背後に気配がして、振り向くのと同時に扉が開く。
「あ、起きてたんだね」
「何処にいってたんだ?」
帰ってきたレイスの姿を見て何となく察してはいたものの、一応聞いてみた。
「え、お風呂だよ?この宿大きい浴場が付いてるんだって!そこに入ってきたんだ!」
少しテンション高めな感じでそう語るレイスは、珍しく歳相応に見える。
「いいね!俺も入ってこようかな!」
「入っとくべきだなあれは!」
そういうレイスの言葉に心躍らせながら、風呂の用意をする。
といっても着替えを用意するくらいだが…。
「あ、なぁレイス…」
「なに〜?」
「その風呂って混浴だったりする?」
なんとなく頭をよぎった事を聞いてみた。
レイスは少し目を丸くした。
だが次第に口角を吊り上げる。
「残念だねぇ、俺もちょっと期待したんだけどね」
「…マジかぁ〜」
こんなくだらない会話は少し久々な気もする。
何かとやる事に追われて、意味のない会話なんて何かを伝える時の前置きでしかなかったりする。
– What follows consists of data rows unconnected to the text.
Lemma onkmem_run {A} (m : M kmem A) (s : smp D) a k :
  m (skmem s) = Ret a k -> onkmem m s = Ret a (Smp (smach s) k).
Proof. intros E. unfold onkmem, zoom. by rewrite E. Qed.

Definition others (me : Z) (c : nat) : bool := negb (Z.of_nat c =? me).

Lemma start_cpu_run c n me s l :
  running s n me -> base <> 0 -> (c < n)%nat -> (n <= NCPU)%nat -> pool end_ (skmem s) l ->
  exists s', start_cpu fuel mpenter entrypgdir up c s = Ret tt s' /\ running s' n me /\
    pool end_ (skmem s') (if others me c then tail l else l) /\
    l_ipis (loc (smach s')) = l_ipis (loc (smach s)) ++ if others me c then startup (Z.of_nat c) else [].
Proof.
  intros R Hb Hc Hn Hp. destruct (cpunum_run s n me R Hb) as (d & E & L). unfold start_cpu, others.
  rewrite (bind_Ret _ _ _ _ _ E). pose proof R as [R1 R2 R3 R4].
  destruct (Z.of_nat c =? me); cbn [negb].
  { eexists. split; [done|]. cbn. rewrite L, app_nil_r. split; [|done]. constructor; cbn; try done. by rewrite L. }
  destruct (kalloc_run end_ end_kernel (skmem s) l Hp) as (k1 & E1 & P1 & _).
  rewrite (bind_Ret _ _ _ _ _ (onkmem_run _ (Smp (set_bus d (smach s)) (skmem s)) _ _ E1)).
  assert (Hw : forall j, j = 4 \/ j = 8 \/ j = 12 -> word_at (ap_code - j) /\ ap_code - j + 4 <= KERNLINK).
  { intros j [-> |[-> | ->]]; by vm_compute. }
  destruct (store_low k1 _ (ap_code - 4) (u32 (default 0 (head l) + stack_size)) P1) as (k2 & E2 & P2); [by apply Hw; auto..|].
  rewrite (bind_Ret _ _ _ _ _ (onkmem_run _ (Smp _ k1) _ _ E2)).
  destruct (store_low k2 _ (ap_code - 8) mpenter P2) as (k3 & E3 & P3); [by apply Hw; auto..|].
  rewrite (bind_Ret _ _ _ _ _ (onkmem_run _ (Smp _ k2) _ _ E3)).
  destruct (store_low k3 _ (ap_code - 12) (v2p entrypgdir) P3) as (k4 & E4 & P4); [by apply Hw; auto..|].
  rewrite (bind_Ret _ _ _ _ _ (onkmem_run _ (Smp _ k3) _ _ E4)). cbn [smach skmem].
  erewrite bind_gets_opt by exact (R3 c Hc).
  assert (u8 (Z.of_nat c) = Z.of_nat c) as -> by (unfold NCPU in Hn; apply Z.mod_small; lia).
  destruct (startap_sequence base (smach s) (Z.of_nat c) (v2p ap_code) d R1) as (d5 & E5 & L5 & I5);
    [unfold NCPU in Hn; lia|by vm_compute|].
  erewrite bind_Ret; [|unfold onmach, zoom; cbn [smach]; rewrite E5; reflexivity].
  rewrite spin_run by done. eexists. split; [done|]. cbn. split; [constructor; cbn; try done|split; [done|]].
  - by rewrite I5, L.
  - by rewrite L5, L.
Qed.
普通に考えれば意味なんて皆無なこの会話が少し嬉しかった。
「でもルーナちゃんとかのすごーーく気にならない?」
「確かにな!あいつでかくなってきてるし、なんかたまに目のやり場に困るしな」
「あからさまに見てるのバレたら殺されそうだしね!」
こんなくだらない会話に癒される事が…仲間がいる事に感謝出来る。
というか内容は男子中学生のソレである。
「たまに水浴びとかなんかソワソワするよな」
「そろーっとトイレとか行こうかと思うよね」
「わかるわかるっ!」
それでも話は止まらない。
内容はグズかもしれないが…男なんてこんなもんでいいんだ。
「それより先に風呂入らないと多分閉めちゃうよ?」
「え、んじゃ行ってくる!」
「俺は先寝とくよ!」
「ああ、おやすみ」
レイスの言葉で俺は部屋を出た。
出てから場所わかるかと不安になったが、すぐにわかった。
こんな会話はたまにはして息抜きも必要だな、と感じる。
まだガキのくせに何言ってんだろうかって思われそうだな…。
中身だけなら結構いい歳になってきているものだが.そんな事を言ってはいられない。
今を笑って精一杯やっていこう。
久しぶりの風呂を堪能する事ができた。
元日本人として物足りないとこもあるが、これは素晴らしい文化である。
日本人がこっちに来て広めたわけじゃないのだろうけどね。